You couldn't help what you were.

Suddenly every hostile action, every word that had passed between them made perfect sense.

The whispered conversation in the bookshop, her anger at having been overheard, her familiarity with Remus, her unwillingness to get discovered when hiding on the train, why she'd been literally everywhere she'd been.

She wasn't a hag. No. She was something else, and whatever the fuck a Reach was, he bet his ass that Voldemort wanted one.

She'd been hunted. Dumbledore had been protecting her, hiding her in plain sight.

His anger at Ron's actions boiled over.

He leveled his wand once again. "Answer the question Ron."

Ron's eyes, glued to the floor, refused to look up. "I...I hadn't thought that far ahead."

"Doesn't look like you were thinking at all actually."

"Harry you don't understand what those things are capa-"

"Sure I do," he interrupted, and his voice dripped with acid. "Saving our asses from Death Eaters and werewolves seems a good start."

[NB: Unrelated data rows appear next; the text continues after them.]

Lemma numbered_filter (P : mentry -> Prop) `{forall e, Decision (P e)} log : numbered log -> numbered (filter P log).
Proof.
  induction 1 as [|e log Hs IH Hall]; [constructor|]. rewrite filter_cons. destruct (decide (P e)); [|done]. constructor; [done|].
  rewrite Forall_forall in *. intros e' [_ Hin]%list_elem_of_filter. by apply Hall.
Qed.

Section Updates.
Context {c : Comparator} {valid : list Z -> Prop} {cmp : list Z -> list Z -> Z} `{!GoodComparator c valid cmp} {H : Type} `{GoodHeap H}.
#[local] Abbreviation mem_ok := (mem_ok (valid := valid) (cmp := cmp)).
#[local] Abbreviation good_entry := (good_entry (valid := valid)).

(** Updates a memtable can hold. *)
Definition good_update (u : update) : Prop := match u with
  | UPut k v => valid k /\ zlen k + 8 < 2 ^ 32 /\ zlen v < 2 ^ 32
  | UDelete k => valid k /\ zlen k + 8 < 2 ^ 32
  end.

Lemma good_entry_of seq u : good_update u -> 0 <= seq <= kMaxSequenceNumber -> good_entry (entry_of seq u).
Proof. destruct u; intros Hu Hs; cbn in *; repeat split; try tauto; cbn; try lia; tauto. Qed.

Lemma good_small u : good_update u -> small_update u.
Proof. destruct u; cbn; lia. Qed.

Lemma insert_updates us : Forall good_update us -> forall (m : MemTable H) log seq, mem_ok m log -> Forall (fun e => mseq e < seq) log ->
  0 <= seq -> seq + zlen us - 1 <= kMaxSequenceNumber ->
  exists m', @run_updates _ (@inserter_handler _ (memtable_table c)) us (MkInserter seq m) = Done (MkInserter (seq + zlen us) m') /\
    mem_ok m' (log ++ entries_of seq us) /\ refs_ m' = refs_ m.
Proof.
  intros Hus. assert (Hmx : kMaxSequenceNumber = 2 ^ 56 - 1) by done.
  induction Hus as [|u us Hu _ IH]; intros m log seq Hm Hlt Hs Hmax; cbn [run_updates length entries_of] in *.
  { exists m. rewrite Z.add_0_r, app_nil_r. done. }
  assert (He : good_entry (entry_of seq u)) by (apply good_entry_of; [done|lia]).
  destruct (Add_spec m log (entry_of seq u) Hm He) as (m1 & Eadd & Hm1 & Hr1).
  { pose proof (proj1 Hm) as Hg. rewrite Forall_forall in Hg, Hlt |- *. intros e Hin _ E. specialize (Hlt e Hin). destruct (Hg e Hin) as (_ & _ & _ & _ & Ht).
    pose proof He as (_ & _ & _ & _ & Ht'). unfold mtag, kTypeDeletion, kTypeValue in *. assert (mseq (entry_of seq u) = seq) by by destruct u. lia. }
  assert (Erun : @run_update _ (@inserter_handler _ (memtable_table c)) u (MkInserter seq m) = Done (MkInserter (seq + 1) m1)).
  { destruct u as [k v|k]; cbn [run_update Put Delete inserter_handler Add memtable_table sequence_ mem_ entry_of mseq mtype mkey mvalue] in *;
      rewrite Eadd; cbn [mbind outcome_bind]; by rewrite u64_small by lia. }
  rewrite Erun. cbn [mbind outcome_bind]. destruct (IH m1 (log ++ [entry_of seq u]) (seq + 1) Hm1) as (m' & -> & Hm' & Hr').
  - apply Forall_app_2; [eapply Forall_impl; [exact Hlt|]; cbn; lia|]. constructor; [|done]. destruct u; cbn; lia.
  - lia.
  - lia.
  - exists m'. replace (seq + 1 + zlen us) with (seq + Z.of_nat (S (length us))) by lia. split; [done|]. split; [|congruence]. by rewrite <- app_assoc in Hm'.
Qed.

"That thing needs put down-"

"Ronald, stop it!"

All eyes darted to the small brunette in the chair.

"Tell me you weren't even considering that," Hermione practically begged. "I thought you were too smart to go by what the Ministry says. It's just another petty law."

"It's not petty Mione! It's for our protection-"

"Protection from what?" She sounded near hysterical, wincing as she clutched her side. "Anyone with a wand is dangerous. Just because she's different doesn't mean she should be singled out."

Ron's jaw dropped. "Hermione! She killed Bagman! Did she show any mercy then? Did she?"

Hermione's full lips parted and a look of abject upset mixed with conflict crossed her face. "He was a Death Eater," she finally said, as if having a hard time getting out the words. "Logically, he might have-"

"That's insane, Hermione."

Harry's skull gave a dull, hard throb as he listened to Ron. This didn't sound like him. It didn't sound like him at all. Ron knew what Death Eaters were capable of. He'd fought besides him! "Ron what the fu-" he started to say, only for Luna to cut him off.

"Actually Ronald," Luna said, "I think Hermione's the most logical person in the room. You should really listen to her."

Everyone's heads darted to her, and Luna looked up, seeming startled to find so much attention on her. Then again the sight she was greeted with was probably fairly daunting.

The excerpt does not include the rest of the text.